Crítica Literaria
Mafalda, princesa de Asturias
25 de Julio de 2014
Juan Gustavo Cobo Borda
En 1964 aparece por primera vez Mafalda. Sus padres, una pareja de clase media argentina, sufren los cuestionamientos de esta enfant terrible que ve crecer su tropa de amigos, empezando por Manolito, el tendero que en todo vislumbra un buen negocio, aun cuando sus productos no ofrezcan altos niveles de calidad. Y Susanita, la arribista que ya tiene clara su intención de matrimonio de interés con un hombre muy rico. Lo aclara así: “¡Hijitos! Eso es lo único que yo le pido a la vida”, como le confiesa a Mafalda, sentada en su proverbial silla con el moño en la cabeza, para añadir luego “Porque el departamento, el auto, la heladera, el lavarropas, el televisor y todo eso pienso pedírselo a mi marido, no creas que soy estúpida”.
Quizás no lo era, pero Mafalda la contestataria, como se llamaría su primer libro editado en Italia, con prólogo de Umberto Eco, inauguraría una fulgurante carrera internacional, no sin contratiempos. En 1970, la censura española, bajo el mediocre régimen de Franco, obliga a los editores a colocar en la tapa la frase “para adultos”, cuando en realidad todos sus personajes son niños. Incluso el aún no nacido hermanito Guille, que le produce furiosos accesos de envidia a Susanita. Los papás de Mafalda les ganaron a los suyos.
Su fama crece por el mundo, de Alemania a Grecia, de Francia a Finlandia.
La preocupación de Mafalda por el destino del globo terráqueo que ella sigue angustiada en su radio transistor ante la ineptitud de sus dirigentes se ha vuelto universal. Pero más grave aún que la política, la censura, Vietnam, la inflación y la barbaridad de lo caro que está el costo de la vida, es el enemigo invencible que vuelve y reaparece: el plato de sopa.

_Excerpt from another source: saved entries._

(** ** Which shard *)

Lemma lxor_range n a b : 0 <= n -> 0 <= a < 2 ^ n -> 0 <= b < 2 ^ n -> 0 <= Z.lxor a b < 2 ^ n.
Proof.
  intros Hn Ha Hb. assert (H0 : 0 <= Z.lxor a b) by (apply Z.lxor_nonneg; lia). split; [done|]. destruct (Z.eq_dec (Z.lxor a b) 0) as [->|Hx]; [lia|].
  destruct (Z.eq_dec a 0) as [->|Ha0]; [rewrite Z.lxor_0_l; lia|]. destruct (Z.eq_dec b 0) as [->|Hb0]; [rewrite Z.lxor_0_r; lia|].
  apply Z.log2_lt_pow2; [lia|]. pose proof (Z.log2_lxor a b ltac:(lia) ltac:(lia)). assert (Z.log2 a < n) by (apply Z.log2_lt_pow2; lia). assert (Z.log2 b < n) by (apply Z.log2_lt_pow2; lia). lia.
Qed.

Lemma lxor_shift_range h k : 0 <= k -> 0 <= Z.lxor (u32 h) (Z.shiftr (u32 h) k) < 2 ^ 32.
Proof.
  intros Hk. assert (Hu : 0 <= u32 h < 2 ^ 32) by (apply Z.mod_pos_bound; lia). apply lxor_range; [lia|done|]. rewrite Z.shiftr_div_pow2 by done. pose proof (Z.pow_pos_nonneg 2 k ltac:(lia) Hk).
  split; [apply Z.div_pos; lia|]. apply Z.div_lt_upper_bound; nia.
Qed.

Lemma Hash_loop_range fuel : forall h data, 0 <= h < 2 ^ 32 -> 0 <= (Hash_loop fuel h data).1 < 2 ^ 32.
Proof. induction fuel as [|fuel IH]; intros h data Hh; cbn [Hash_loop]; [done|]. destruct (_ <=? _)%nat; [|done]. apply IH. by apply lxor_shift_range. Qed.

Lemma Hash_range data seed : 0 <= Hash data seed < 2 ^ 32.
Proof.
  unfold Hash. pose proof (Hash_loop_range (length data) (u32 (Z.lxor seed (u64 (zlen data * hash_m)))) data ltac:(apply Z.mod_pos_bound; lia)) as H.
  destruct (Hash_loop _ _ _) as [h rest]. cbn [fst] in H. destruct (length rest) as [|[|[|[|]]]]; try done; by apply lxor_shift_range.
Qed.

Lemma Shard_range key : (Shard (HashSlice key) < 16)%nat.
Proof.
  unfold Shard. pose proof (Hash_range key 0) as [H0 H1]. change (32 - kNumShardBits) with 28. rewrite Z.shiftr_div_pow2 by lia.
  assert (HashSlice key / 2 ^ 28 < 16) by (apply Z.div_lt_upper_bound; [lia|exact H1]). assert (0 <= HashSlice key / 2 ^ 28) by (apply Z.div_pos; [exact H0|lia]). lia.
Qed.

(** ** The invariant *)

Section Rep.
Context {V : Type}.

Abbreviation Sharded := (ShardedLRUCache V).

Definition held_in (owner : nat -> nat) (i : nat) (held : list (nat * V)) : list nat := filter (fun a => owner a = i) held.*1.

(** [owner] says in which shard a handle lives. *)
Record lru_rep (c : Sharded) (lru use : nat -> list nat) (owner : nat -> nat) (m : gmap bytes V) (held : list (nat * V)) : Prop := {
  lr_length : length (shard_ c) = 16%nat;
  lr_shard : forall i s, shard_ c !! i = Some s -> shard_ok HashSlice s (lru i) (use i) (held_in owner i held);
  lr_nodes : forall i s a, shard_ c !! i = Some s -> a ∈ lru i ++ use i ++ held_in owner i held ->
    owner a = i /\ (a < fresh_ c)%nat /\ exists k v, key_of (heap_ s) a = Some k /\ Shard (HashSlice k) = i /\ value_of (heap_ s) a = Some v;
  lr_held : forall a v, (a, v) ∈ held -> exists s, shard_ c !! owner a = Some s /\ value_of (heap_ s) a = Some v;
  lr_map : forall k v, m !! k = Some v <->
    exists s a, shard_ c !! Shard (HashSlice k) = Some s /\ a ∈ lru (Shard (HashSlice k)) ++ use (Shard (HashSlice k)) /\ key_of (heap_ s) a = Some k /\ value_of (heap_ s) a = Some v;
  lr_fresh : (2 <= fresh_ c)%nat
}.

Definition lru_inv (c : Sharded) (m : gmap bytes V) (held : list (nat * V)) (id : Z) : Prop := last_id_ c = id /\ exists lru use owner, lru_rep c lru use owner m held.

Lemma held_in_elem owner i held a : a ∈ held_in owner i held <-> owner a = i /\ exists v, (a, v) ∈ held.
Proof.
  unfold held_in. rewrite list_elem_of_filter, list_elem_of_fmap. split; intros [Ha Hx]; (split; [done|]); [by destruct Hx as ([b v] & -> & Hb); exists v|by destruct Hx as [v Hv]; exists (a, v)].
Qed.

Lemma held_in_cons owner i a v held : held_in owner i ((a, v) :: held) = if decide (owner a = i) then a :: held_in owner i held else held_in owner i held.
Proof. unfold held_in. rewrite fmap_cons, filter_cons. done. Qed.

El Citroën de los padres, el cariño que suscita, pelee a los vaqueros o demuela prejuicios, la van convirtiendo en una célebre pensadora, tan niña como filósofa. Así se le hará un monumento en San Telmo, en Buenos Aires, y no se vacilará en concederle el Premio Príncipe de Asturias, que todos los años entregaba el príncipe Felipe, ahora rey.
Allí estará en la buena compañía de Leonard Cohen, Philip Roth o Frank Gehry, ese dibujante llamado Joaquín Salvador Lavado, de Mendoza, Argentina, que en solo nueve años y 659 páginas (Ediciones La Flor) ha hecho una Biblia inagotable de humor y penetración. Donde Mafalda ve quizás envejecer a sus padres, comprobar que el mundo no mejora y lo importante, como dijo Julio Cortázar, no es lo que yo piense de ella, sino lo que quizás Mafalda pueda pensar de mí.